Task objective: Exactly as they appear, restate the lines of the material, from the first through the one containing "[_scalars/scalar_named_array_functions.py]) together with".
⁂
(** * named_arrays: named shapes, type priority, indexing dispatch and
      linear interpolation

    A shallow embedding of [named_arrays/core.py] (and of the two small
    modules [_matrices/matrices_spectral.py] and
    [_scalars/scalar_named_array_functions.py]) together with the
    properties the specification states about them.

    Conventions.
    - A Python [dict] is an insertion-ordered association list with
      unique keys ([dict V]); assignment to an existing key keeps the
      key's position, assignment to a new key appends.
    - A Python [int] is a [Z]; a binary64 number is a primitive float,
      with the IEEE specification that the library gives it.
    - A call that may raise returns a [res]: [Ok v] or [Raise e]. *)

From Stdlib Require Import List String ZArith QArith Qround Lia Bool.
From Stdlib Require Import PrimFloat Uint63.
Import ListNotations.

Set Implicit Arguments.

Local Open Scope string_scope.
Local Open Scope Z_scope.
Local Open Scope list_scope.

(* ================================================================== *)
(** * Python dictionaries *)
(* ================================================================== *)

Definition dict (V : Type) : Type := list (string * V).

Section Dict.
Context {V : Type}.

(** [d.keys()] *)
Definition keys (d : dict V) : list string := map fst d.

(** [d[k]], [None] when [k not in d] *)
Fixpoint dict_get (k : string) (d : dict V) : option V :=
  match d with
  | [] => None
  | (k', v) :: d' => if String.eqb k k' then Some v else dict_get k d'
  end.

(** [d[k] = v] *)
Fixpoint dict_set (k : string) (v : V) (d : dict V) : dict V :=
  match d with
  | [] => [(k, v)]
  | (k', v') :: d' =>
      if String.eqb k k' then (k, v) :: d' else (k', v') :: dict_set k v d'
  end.

(** [{k: v for (k, v) in items}], built by successive assignment *)
Definition dict_of_items (items : list (string * V)) : dict V :=
  fold_left (fun acc kv => dict_set (fst kv) (snd kv) acc) items [].

(** The invariant of a Python dictionary: no key occurs twice. *)
Definition unique_keys (d : dict V) : Prop := NoDup (keys d).
End Dict.

(* ================================================================== *)
(** * Exceptions and results *)
(* ================================================================== *)

(** The messages of the exceptions raised in [core.py], with the values
    their f-strings interpolate, and the index error of the array
    library underneath. *)
Inductive message : Type :=
  | ShapesNotCompatible (shapes : list (dict Z))
      (* f'shapes {shapes} are not compatible' *)
  | ItemNotSupported (type_self : string)
      (* f"item not supported by array with type {type(self)}" *)
  | ItemEmpty
      (* 'Item must contain at least one key' *)
  | IndexOutOfBounds (index size : Z)
      (* an index outside [-size, size) *)
  | FloatNaNToInteger
      (* 'cannot convert float NaN to integer', from [int(x)] *)
  | FloatInfinityToInteger
      (* 'cannot convert float infinity to integer', from [int(x)] *)
  | NotSquare
      (* the dimension error of section 7 of the specification *).

Inductive exn : Type :=
  | ValueError (m : message)
  | TypeError (m : message)
  | IndexError (m : message)
  | KeyError (k : string)
  | OverflowError (m : message)
  | DimensionError (m : message).

Inductive res (A : Type) : Type :=
  | Ok (a : A)
  | Raise (e : exn).
Arguments Ok {A} a.
Arguments Raise {A} e.

Definition bind {A B : Type} (r : res A) (f : A -> res B) : res B :=
  match r with
  | Ok a => f a
  | Raise e => Raise e
  end.

Notation "x <- r ;; k" := (bind r (fun x => k))
  (at level 61, r at next level, right associativity).

(** A [for] loop whose body may raise: the state is threaded through the
    elements in order and the first exception leaves the loop. *)
Fixpoint for_each {A S : Type} (body : S -> A -> res S) (l : list A) (s : S)
  : res S :=
  match l with
  | [] => Ok s
  | x :: l' => s' <- body s x ;; for_each body l' s'
  end.

(* ================================================================== *)
(** * [broadcast_shapes] (core.py, lines 113-129) *)
(* ================================================================== *)

Definition Shape : Type := dict Z.

(** The body of the inner loop, for one [axis] of [shape] with
    [size = shape[axis]]. *)
Definition merge_axis (shapes : list Shape) (result : Shape)
    (entry : string * Z) : res Shape :=
  let (axis, size) := entry in
  match dict_get axis result with
  | Some r =>
      if r =? size then Ok result
      else if size =? 1 then Ok result
      else if r =? 1 then Ok (dict_set axis size result)
      else Raise (ValueError (ShapesNotCompatible shapes))
  | None => Ok (dict_set axis size result)
  end.

(** The inner loop: [for axis in reversed(shape): ...]. *)
Definition merge_shape (shapes : list Shape) (result : Shape) (shape : Shape)
  : res Shape :=
  for_each (merge_axis shapes) (rev shape) result.

(** [for shape in shapes: ...], then the final comprehension
    [{axis: result[axis] for axis in reversed(result)}]. *)
Definition broadcast_shapes (shapes : list Shape) : res Shape :=
  result <- for_each (merge_shape shapes) shapes [] ;;
  Ok (dict_of_items (rev result)).

(** The reading of the specification (section 3): two sizes are
    broadcast-compatible when they are equal or either of them is 1. *)
Definition compatible (a b : Z) : Prop := a = b \/ a = 1 \/ b = 1.

(** The reading of the specification (section 8): [a] if [a == b], else
    the size that is not 1. *)
Definition broadcast_size (a b : Z) : Z :=
  if a =? b then a else if a =? 1 then b else a.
⁂
Your solution:
(** * named_arrays: named shapes, type priority, indexing dispatch and
      linear interpolation

    A shallow embedding of [named_arrays/core.py] (and of the two small
    modules [_matrices/matrices_spectral.py] and
    [_scalars/scalar_named_array_functions.py]) together with the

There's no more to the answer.